Problem details
From the records below, report the number of lines that contain "EmptyString", and add nothing.

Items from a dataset
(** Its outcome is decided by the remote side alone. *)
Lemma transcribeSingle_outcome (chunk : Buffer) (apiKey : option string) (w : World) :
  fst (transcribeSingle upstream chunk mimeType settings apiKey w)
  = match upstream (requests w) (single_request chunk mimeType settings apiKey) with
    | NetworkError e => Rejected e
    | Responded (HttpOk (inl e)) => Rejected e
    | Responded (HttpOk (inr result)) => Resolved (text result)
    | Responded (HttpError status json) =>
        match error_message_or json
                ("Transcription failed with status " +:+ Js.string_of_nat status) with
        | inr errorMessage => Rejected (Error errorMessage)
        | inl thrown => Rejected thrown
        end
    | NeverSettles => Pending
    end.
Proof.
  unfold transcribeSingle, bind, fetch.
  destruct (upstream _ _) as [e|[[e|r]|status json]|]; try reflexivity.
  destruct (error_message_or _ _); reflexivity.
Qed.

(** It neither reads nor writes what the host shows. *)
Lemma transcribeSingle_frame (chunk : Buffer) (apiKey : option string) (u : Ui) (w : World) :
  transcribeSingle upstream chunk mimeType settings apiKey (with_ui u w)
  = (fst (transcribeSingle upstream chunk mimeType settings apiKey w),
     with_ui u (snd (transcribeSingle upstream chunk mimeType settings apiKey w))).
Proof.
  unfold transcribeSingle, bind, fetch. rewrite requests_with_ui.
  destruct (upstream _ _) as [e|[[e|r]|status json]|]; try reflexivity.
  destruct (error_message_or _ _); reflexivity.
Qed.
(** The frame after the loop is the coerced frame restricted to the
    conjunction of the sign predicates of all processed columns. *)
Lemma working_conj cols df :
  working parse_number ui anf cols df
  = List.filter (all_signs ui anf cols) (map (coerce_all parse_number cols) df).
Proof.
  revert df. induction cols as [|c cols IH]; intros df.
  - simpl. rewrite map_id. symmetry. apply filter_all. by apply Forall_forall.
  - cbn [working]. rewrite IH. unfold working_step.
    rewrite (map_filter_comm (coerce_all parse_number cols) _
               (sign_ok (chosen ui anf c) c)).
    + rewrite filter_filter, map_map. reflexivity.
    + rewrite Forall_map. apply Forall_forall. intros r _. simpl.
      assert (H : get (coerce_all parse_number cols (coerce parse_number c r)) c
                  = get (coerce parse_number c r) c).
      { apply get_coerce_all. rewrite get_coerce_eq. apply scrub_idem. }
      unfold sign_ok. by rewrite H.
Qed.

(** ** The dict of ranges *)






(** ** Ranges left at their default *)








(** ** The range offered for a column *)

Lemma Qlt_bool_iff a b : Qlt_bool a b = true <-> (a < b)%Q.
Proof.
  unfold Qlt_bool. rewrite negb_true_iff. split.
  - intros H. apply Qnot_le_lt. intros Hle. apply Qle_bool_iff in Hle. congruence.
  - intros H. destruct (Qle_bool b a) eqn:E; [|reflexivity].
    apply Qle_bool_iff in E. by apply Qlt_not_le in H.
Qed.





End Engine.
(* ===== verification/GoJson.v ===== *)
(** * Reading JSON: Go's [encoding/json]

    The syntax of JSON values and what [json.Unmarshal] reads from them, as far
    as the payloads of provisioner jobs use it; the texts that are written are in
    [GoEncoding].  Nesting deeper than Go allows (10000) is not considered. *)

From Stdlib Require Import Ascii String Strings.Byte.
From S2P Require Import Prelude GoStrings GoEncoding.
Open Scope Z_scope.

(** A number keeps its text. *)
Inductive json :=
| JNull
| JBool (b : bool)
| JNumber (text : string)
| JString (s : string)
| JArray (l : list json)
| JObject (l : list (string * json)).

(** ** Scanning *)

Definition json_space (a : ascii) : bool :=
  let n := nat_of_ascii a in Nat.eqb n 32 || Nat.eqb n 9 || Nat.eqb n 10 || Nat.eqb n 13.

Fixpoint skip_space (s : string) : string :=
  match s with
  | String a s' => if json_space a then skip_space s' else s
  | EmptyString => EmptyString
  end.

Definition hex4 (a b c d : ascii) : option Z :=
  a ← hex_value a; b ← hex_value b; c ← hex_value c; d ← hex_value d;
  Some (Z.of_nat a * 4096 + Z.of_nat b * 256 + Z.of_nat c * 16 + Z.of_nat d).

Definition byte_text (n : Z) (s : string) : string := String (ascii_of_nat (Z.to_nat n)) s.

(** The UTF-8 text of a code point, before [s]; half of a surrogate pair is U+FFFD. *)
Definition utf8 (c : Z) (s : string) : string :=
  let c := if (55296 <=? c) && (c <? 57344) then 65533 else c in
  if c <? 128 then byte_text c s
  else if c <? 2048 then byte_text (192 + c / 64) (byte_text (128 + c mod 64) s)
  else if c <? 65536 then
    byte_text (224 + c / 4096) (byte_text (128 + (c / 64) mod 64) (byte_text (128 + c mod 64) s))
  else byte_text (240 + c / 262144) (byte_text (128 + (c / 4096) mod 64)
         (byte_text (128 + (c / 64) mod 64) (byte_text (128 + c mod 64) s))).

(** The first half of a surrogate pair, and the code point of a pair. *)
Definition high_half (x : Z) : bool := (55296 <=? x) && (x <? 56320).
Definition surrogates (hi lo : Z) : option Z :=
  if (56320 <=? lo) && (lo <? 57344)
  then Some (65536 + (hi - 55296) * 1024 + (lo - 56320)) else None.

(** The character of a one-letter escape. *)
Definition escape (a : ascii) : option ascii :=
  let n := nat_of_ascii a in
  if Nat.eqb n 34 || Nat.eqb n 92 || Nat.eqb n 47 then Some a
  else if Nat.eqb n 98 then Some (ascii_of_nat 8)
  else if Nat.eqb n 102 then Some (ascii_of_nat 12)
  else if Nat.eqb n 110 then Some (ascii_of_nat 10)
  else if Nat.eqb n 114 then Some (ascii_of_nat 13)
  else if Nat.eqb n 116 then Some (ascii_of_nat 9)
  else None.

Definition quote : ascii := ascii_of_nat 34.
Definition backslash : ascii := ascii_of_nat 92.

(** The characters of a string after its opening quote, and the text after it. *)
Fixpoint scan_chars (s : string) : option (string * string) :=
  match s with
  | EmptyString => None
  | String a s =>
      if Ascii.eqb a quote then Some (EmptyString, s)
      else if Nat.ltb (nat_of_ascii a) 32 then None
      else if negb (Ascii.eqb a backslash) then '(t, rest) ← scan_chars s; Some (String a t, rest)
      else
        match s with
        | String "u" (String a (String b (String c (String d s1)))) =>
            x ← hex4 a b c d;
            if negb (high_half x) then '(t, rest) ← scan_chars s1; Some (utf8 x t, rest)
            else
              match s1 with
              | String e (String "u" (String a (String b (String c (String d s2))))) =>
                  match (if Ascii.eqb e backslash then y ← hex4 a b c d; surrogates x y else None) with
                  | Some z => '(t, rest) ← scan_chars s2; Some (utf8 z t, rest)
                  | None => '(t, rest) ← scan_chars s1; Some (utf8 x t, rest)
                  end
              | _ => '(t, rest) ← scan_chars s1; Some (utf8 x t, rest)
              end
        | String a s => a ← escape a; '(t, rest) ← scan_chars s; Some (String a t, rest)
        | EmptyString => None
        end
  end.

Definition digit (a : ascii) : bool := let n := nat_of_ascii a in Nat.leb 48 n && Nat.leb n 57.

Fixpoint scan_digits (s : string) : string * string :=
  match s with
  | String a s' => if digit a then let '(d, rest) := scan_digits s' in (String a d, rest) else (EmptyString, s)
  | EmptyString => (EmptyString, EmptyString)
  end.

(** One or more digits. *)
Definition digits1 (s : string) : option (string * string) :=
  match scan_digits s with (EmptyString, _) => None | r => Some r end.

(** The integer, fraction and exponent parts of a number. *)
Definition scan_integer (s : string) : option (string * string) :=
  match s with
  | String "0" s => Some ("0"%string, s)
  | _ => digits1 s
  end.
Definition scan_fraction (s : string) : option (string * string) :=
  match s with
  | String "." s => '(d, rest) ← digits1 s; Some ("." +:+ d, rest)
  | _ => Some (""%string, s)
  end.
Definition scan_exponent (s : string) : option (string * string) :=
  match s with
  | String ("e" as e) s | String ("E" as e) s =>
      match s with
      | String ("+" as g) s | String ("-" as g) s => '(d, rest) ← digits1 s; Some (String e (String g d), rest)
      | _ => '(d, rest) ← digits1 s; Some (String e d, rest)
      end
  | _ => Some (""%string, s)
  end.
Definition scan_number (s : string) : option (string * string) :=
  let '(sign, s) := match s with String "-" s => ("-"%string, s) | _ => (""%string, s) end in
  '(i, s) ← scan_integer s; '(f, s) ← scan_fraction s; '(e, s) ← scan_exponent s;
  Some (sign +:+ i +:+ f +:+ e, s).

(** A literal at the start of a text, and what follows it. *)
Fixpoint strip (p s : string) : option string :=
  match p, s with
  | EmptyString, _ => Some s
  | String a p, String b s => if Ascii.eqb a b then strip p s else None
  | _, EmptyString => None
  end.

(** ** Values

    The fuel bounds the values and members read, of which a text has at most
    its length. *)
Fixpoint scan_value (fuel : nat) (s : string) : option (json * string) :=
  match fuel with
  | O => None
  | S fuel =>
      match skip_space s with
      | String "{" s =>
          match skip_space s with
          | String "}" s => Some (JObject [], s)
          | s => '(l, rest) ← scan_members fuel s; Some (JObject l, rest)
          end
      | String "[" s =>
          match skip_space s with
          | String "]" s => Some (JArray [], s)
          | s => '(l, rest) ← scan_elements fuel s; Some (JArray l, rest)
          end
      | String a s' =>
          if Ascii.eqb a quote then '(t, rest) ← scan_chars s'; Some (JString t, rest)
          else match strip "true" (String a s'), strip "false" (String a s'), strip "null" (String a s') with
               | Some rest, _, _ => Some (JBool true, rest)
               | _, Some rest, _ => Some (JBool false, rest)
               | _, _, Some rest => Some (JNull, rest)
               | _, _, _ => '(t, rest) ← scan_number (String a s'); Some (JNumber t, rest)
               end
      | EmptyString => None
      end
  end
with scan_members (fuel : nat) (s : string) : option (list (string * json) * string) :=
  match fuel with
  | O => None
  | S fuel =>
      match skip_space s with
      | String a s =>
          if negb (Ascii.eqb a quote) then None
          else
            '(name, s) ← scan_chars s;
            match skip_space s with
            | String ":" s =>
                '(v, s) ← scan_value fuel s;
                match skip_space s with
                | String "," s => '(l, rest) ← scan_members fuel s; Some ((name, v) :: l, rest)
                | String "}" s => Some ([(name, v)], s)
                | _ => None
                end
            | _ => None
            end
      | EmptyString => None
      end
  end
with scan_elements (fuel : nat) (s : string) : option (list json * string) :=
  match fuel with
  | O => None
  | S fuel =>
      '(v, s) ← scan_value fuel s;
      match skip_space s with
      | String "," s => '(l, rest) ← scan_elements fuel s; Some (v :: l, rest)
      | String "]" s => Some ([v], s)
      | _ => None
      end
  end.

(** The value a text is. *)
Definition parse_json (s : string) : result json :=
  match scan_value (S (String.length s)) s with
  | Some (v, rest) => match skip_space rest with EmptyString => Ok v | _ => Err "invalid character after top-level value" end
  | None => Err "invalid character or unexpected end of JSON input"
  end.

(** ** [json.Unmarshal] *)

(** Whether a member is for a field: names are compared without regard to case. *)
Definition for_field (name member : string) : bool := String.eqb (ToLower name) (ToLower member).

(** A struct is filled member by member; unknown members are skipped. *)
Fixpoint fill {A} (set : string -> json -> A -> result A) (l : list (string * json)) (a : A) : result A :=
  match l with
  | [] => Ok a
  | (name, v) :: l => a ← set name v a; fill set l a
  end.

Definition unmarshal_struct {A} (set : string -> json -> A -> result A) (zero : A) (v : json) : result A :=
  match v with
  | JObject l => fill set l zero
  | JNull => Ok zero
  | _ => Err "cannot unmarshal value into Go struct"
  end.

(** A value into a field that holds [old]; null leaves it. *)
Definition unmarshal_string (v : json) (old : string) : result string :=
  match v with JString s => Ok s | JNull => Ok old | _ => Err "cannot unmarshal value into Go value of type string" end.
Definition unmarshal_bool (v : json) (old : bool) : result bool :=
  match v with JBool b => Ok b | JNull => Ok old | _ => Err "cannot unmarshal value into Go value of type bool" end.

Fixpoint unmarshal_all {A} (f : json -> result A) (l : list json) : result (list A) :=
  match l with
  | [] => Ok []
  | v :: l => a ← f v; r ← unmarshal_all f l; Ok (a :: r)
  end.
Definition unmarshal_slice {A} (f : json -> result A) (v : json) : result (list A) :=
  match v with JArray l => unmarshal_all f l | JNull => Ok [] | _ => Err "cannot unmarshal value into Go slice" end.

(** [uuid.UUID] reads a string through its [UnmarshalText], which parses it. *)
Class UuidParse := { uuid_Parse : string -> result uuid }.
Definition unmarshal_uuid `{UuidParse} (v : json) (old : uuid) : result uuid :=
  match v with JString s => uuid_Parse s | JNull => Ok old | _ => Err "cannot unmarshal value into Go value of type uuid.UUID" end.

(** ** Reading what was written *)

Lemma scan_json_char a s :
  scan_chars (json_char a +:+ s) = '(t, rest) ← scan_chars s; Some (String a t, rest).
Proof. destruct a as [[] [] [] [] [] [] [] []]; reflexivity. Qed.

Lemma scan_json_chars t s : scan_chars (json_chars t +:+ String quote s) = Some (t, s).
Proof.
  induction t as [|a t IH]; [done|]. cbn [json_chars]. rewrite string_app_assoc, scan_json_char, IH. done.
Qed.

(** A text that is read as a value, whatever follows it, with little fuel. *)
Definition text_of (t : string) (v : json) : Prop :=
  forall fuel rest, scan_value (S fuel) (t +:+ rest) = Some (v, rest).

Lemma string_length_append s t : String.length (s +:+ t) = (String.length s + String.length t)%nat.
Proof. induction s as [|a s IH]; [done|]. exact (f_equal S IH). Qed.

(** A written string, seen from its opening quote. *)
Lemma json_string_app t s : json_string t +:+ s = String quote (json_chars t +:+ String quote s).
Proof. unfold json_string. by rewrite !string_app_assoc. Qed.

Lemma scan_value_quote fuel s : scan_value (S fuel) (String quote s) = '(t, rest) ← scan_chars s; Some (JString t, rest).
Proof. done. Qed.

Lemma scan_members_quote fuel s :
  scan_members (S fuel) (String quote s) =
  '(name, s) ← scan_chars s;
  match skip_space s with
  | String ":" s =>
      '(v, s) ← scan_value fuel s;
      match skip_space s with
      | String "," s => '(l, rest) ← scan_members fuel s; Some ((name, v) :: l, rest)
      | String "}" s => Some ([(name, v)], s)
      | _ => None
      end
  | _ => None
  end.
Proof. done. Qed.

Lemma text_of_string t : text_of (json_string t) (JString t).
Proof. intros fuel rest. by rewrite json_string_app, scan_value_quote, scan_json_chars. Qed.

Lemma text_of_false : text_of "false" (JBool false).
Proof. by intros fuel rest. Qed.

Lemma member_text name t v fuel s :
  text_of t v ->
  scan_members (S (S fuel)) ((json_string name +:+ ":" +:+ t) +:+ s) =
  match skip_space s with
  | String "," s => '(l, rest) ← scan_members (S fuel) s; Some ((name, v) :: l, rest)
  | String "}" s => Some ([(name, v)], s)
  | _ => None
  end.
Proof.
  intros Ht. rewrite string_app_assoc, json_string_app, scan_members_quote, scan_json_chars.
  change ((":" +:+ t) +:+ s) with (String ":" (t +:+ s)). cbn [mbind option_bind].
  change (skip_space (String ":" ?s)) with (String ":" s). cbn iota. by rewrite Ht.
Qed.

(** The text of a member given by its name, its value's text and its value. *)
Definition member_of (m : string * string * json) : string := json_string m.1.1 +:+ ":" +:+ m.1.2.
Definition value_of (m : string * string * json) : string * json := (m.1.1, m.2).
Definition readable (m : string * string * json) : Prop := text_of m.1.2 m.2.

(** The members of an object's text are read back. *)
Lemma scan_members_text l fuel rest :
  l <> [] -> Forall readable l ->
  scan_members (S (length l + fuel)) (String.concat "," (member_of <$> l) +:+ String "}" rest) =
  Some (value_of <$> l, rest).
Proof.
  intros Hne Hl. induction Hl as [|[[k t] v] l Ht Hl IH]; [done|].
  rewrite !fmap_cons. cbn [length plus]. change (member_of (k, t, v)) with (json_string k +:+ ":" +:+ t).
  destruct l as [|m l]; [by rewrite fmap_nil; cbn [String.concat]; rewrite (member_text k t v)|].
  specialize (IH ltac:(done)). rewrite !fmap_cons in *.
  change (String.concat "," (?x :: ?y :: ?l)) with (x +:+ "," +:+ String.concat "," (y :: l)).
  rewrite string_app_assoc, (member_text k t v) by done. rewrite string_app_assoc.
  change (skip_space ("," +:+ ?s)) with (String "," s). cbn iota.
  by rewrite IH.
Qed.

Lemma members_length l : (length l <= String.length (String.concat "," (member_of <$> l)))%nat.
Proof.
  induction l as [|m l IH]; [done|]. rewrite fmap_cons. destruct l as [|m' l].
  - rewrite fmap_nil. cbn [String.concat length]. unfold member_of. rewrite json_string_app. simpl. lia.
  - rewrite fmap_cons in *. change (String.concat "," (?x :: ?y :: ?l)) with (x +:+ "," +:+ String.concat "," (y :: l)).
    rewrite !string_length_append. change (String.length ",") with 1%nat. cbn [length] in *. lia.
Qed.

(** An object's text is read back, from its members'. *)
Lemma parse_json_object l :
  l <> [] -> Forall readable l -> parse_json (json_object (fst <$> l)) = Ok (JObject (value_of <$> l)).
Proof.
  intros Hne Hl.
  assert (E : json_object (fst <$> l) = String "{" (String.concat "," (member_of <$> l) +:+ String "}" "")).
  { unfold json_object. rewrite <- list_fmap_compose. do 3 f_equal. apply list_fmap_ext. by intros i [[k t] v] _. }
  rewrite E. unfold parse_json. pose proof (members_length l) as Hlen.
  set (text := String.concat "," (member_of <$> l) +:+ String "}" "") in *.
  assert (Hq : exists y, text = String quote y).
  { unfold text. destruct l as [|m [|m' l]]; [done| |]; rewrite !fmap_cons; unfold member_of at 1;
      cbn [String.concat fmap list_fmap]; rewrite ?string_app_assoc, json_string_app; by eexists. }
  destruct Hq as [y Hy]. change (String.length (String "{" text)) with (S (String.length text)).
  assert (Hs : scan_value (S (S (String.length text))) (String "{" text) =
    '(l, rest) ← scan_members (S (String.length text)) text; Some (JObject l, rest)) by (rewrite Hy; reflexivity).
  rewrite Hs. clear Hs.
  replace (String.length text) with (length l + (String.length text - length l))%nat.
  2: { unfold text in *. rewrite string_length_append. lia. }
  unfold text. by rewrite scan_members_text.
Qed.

Result
12